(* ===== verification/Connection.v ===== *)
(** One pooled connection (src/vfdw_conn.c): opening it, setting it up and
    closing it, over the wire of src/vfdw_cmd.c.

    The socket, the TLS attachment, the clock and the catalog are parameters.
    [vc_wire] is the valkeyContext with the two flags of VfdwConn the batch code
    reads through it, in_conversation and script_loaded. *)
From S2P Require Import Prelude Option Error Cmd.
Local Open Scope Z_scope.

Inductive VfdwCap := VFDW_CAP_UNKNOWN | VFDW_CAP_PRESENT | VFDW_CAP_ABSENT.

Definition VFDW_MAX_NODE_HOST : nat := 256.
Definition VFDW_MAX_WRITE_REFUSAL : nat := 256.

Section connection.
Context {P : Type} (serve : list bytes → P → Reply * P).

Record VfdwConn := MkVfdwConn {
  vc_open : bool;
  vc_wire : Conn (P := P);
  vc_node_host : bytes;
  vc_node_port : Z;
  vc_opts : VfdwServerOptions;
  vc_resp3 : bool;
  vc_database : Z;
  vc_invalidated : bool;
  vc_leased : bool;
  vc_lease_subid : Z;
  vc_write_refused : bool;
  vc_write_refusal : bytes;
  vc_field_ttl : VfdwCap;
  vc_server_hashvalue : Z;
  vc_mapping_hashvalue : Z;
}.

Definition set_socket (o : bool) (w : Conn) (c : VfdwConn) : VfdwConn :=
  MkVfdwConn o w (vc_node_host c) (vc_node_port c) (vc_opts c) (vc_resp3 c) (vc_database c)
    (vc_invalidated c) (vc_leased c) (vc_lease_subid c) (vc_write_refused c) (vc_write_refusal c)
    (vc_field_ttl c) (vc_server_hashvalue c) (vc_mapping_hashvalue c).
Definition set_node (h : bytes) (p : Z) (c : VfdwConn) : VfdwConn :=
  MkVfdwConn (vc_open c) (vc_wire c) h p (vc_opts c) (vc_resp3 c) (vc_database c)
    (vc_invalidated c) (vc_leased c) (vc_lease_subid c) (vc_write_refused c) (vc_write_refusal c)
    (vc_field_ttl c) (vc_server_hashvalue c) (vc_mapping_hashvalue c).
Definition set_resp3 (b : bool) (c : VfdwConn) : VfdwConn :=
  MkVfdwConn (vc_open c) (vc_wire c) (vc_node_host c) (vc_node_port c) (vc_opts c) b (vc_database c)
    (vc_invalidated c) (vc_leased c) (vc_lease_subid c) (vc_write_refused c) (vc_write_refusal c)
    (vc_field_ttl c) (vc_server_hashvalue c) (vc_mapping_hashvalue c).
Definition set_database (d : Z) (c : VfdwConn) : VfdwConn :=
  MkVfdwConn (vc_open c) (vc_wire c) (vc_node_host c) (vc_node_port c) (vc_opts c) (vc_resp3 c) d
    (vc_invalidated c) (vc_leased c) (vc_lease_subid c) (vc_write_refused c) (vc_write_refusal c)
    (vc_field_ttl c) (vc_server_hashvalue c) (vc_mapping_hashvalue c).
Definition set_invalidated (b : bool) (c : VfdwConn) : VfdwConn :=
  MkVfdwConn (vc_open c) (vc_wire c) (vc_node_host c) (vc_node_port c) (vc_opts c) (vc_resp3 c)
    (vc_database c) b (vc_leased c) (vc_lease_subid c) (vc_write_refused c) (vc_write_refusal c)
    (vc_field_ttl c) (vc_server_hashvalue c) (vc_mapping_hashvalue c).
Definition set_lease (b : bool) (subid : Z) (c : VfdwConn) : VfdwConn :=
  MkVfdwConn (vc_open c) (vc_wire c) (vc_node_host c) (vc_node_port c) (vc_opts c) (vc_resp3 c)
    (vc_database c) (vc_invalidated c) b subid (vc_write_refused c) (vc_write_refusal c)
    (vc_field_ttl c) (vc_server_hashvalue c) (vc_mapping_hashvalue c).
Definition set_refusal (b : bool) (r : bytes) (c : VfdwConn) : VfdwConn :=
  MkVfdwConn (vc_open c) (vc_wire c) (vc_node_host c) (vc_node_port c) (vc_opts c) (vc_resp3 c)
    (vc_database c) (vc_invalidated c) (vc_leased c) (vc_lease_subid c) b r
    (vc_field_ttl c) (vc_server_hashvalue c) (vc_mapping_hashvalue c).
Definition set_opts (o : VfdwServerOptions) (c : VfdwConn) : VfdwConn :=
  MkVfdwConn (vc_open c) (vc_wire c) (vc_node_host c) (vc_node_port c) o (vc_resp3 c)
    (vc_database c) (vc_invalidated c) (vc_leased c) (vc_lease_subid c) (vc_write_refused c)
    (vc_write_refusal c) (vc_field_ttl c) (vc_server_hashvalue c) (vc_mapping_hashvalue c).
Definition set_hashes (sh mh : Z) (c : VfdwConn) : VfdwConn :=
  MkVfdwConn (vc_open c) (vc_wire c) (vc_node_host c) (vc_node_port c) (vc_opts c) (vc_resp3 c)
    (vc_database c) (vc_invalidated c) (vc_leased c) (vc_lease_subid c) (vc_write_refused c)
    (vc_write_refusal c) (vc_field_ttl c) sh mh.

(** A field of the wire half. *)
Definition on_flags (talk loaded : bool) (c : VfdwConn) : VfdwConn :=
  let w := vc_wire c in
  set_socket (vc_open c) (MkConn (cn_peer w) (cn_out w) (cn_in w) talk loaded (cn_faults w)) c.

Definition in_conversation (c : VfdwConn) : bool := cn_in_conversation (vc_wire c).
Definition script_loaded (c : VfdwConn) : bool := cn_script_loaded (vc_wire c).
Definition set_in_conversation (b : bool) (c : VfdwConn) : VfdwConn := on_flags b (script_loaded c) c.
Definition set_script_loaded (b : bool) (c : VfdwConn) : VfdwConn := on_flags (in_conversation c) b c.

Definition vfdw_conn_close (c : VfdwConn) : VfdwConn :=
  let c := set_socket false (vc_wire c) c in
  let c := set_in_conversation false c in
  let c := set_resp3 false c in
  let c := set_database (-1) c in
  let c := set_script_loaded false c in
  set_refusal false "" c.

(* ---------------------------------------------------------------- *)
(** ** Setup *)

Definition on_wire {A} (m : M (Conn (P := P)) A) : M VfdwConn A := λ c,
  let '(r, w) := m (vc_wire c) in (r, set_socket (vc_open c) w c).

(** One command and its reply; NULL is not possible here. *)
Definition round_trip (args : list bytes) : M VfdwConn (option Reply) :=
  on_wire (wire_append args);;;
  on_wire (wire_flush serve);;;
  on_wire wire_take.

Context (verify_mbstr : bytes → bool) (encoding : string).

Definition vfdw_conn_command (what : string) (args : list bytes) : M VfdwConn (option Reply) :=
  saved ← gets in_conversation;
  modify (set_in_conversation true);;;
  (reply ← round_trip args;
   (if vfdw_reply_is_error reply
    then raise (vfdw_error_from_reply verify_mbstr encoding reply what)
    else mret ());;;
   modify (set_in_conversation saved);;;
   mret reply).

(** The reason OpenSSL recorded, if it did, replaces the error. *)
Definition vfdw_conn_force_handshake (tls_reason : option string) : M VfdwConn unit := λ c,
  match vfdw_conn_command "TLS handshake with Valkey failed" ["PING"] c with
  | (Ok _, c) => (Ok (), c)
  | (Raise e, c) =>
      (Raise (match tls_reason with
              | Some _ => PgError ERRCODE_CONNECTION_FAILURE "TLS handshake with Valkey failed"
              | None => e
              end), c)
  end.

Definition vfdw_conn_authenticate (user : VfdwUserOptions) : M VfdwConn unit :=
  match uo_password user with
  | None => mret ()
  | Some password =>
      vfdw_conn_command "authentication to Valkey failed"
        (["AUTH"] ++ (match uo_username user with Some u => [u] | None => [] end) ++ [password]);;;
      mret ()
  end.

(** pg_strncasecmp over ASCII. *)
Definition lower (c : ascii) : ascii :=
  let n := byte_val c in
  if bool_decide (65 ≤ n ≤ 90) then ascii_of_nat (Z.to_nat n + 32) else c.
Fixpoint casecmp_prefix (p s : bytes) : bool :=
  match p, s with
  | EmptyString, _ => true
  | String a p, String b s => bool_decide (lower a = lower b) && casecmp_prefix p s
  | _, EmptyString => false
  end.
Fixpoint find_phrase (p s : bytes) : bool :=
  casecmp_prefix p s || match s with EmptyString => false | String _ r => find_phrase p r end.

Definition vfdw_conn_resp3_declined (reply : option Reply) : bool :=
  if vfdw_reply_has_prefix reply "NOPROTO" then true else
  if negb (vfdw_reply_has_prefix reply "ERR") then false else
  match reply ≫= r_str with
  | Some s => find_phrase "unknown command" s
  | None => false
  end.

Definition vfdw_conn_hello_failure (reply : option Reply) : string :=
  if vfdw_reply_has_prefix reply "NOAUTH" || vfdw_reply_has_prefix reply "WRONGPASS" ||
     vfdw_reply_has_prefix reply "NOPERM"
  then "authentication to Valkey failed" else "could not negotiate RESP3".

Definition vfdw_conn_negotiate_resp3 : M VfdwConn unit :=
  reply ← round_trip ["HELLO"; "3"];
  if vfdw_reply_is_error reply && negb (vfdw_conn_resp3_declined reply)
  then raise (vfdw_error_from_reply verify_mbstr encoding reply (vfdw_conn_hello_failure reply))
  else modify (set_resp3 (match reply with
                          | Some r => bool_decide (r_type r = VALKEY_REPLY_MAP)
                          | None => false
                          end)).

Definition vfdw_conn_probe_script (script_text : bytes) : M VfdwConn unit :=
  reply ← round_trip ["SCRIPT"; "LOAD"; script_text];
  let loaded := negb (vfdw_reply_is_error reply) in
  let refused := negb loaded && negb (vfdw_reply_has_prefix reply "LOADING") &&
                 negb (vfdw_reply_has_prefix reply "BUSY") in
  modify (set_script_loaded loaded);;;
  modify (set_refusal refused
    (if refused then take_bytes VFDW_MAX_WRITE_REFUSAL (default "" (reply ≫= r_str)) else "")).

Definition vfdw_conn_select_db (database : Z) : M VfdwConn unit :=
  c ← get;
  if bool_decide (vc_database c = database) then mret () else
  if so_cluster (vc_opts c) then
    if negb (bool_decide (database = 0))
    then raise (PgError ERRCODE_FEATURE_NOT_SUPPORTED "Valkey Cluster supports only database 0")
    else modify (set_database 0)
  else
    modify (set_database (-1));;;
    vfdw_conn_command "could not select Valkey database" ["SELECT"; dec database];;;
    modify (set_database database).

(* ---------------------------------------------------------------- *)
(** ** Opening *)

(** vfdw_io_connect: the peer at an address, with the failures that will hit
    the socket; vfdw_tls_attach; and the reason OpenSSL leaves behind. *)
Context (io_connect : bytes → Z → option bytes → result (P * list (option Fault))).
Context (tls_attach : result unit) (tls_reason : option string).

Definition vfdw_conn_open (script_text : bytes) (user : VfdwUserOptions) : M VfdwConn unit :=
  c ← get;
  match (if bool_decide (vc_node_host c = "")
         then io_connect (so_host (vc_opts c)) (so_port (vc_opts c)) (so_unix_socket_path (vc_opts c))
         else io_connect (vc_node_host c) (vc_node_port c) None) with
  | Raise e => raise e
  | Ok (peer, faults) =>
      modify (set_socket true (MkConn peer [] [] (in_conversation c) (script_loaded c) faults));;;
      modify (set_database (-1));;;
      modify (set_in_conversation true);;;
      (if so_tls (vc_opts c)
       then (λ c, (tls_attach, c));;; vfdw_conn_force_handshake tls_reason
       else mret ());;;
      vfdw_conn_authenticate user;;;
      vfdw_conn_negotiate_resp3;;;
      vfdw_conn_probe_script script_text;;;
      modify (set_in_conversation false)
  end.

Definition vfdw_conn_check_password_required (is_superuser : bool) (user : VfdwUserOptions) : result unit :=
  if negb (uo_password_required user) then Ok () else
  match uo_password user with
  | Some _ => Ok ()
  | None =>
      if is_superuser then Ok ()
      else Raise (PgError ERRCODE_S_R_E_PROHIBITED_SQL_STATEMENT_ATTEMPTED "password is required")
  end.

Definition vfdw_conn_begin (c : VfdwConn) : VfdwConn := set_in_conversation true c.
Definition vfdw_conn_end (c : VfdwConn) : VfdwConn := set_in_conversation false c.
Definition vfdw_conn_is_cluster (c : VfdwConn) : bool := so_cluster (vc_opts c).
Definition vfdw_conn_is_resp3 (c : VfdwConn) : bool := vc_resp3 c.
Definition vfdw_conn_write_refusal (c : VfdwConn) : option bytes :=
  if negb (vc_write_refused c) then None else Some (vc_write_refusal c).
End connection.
+-------+
* _What is required_: The line above containing "MkVfdwConn (vc_open c) (vc_wire c) h", the line containing "Definition set_resp3 (b", and every line between them are to be transcribed exactly; no other line is wanted.

* _Answer to this exercise_:
  MkVfdwConn (vc_open c) (vc_wire c) h p (vc_opts c) (vc_resp3 c) (vc_database c)
    (vc_invalidated c) (vc_leased c) (vc_lease_subid c) (vc_write_refused c) (vc_write_refusal c)
    (vc_field_ttl c) (vc_server_hashvalue c) (vc_mapping_hashvalue c).
Definition set_resp3 (b : bool) (c : VfdwConn) : VfdwConn :=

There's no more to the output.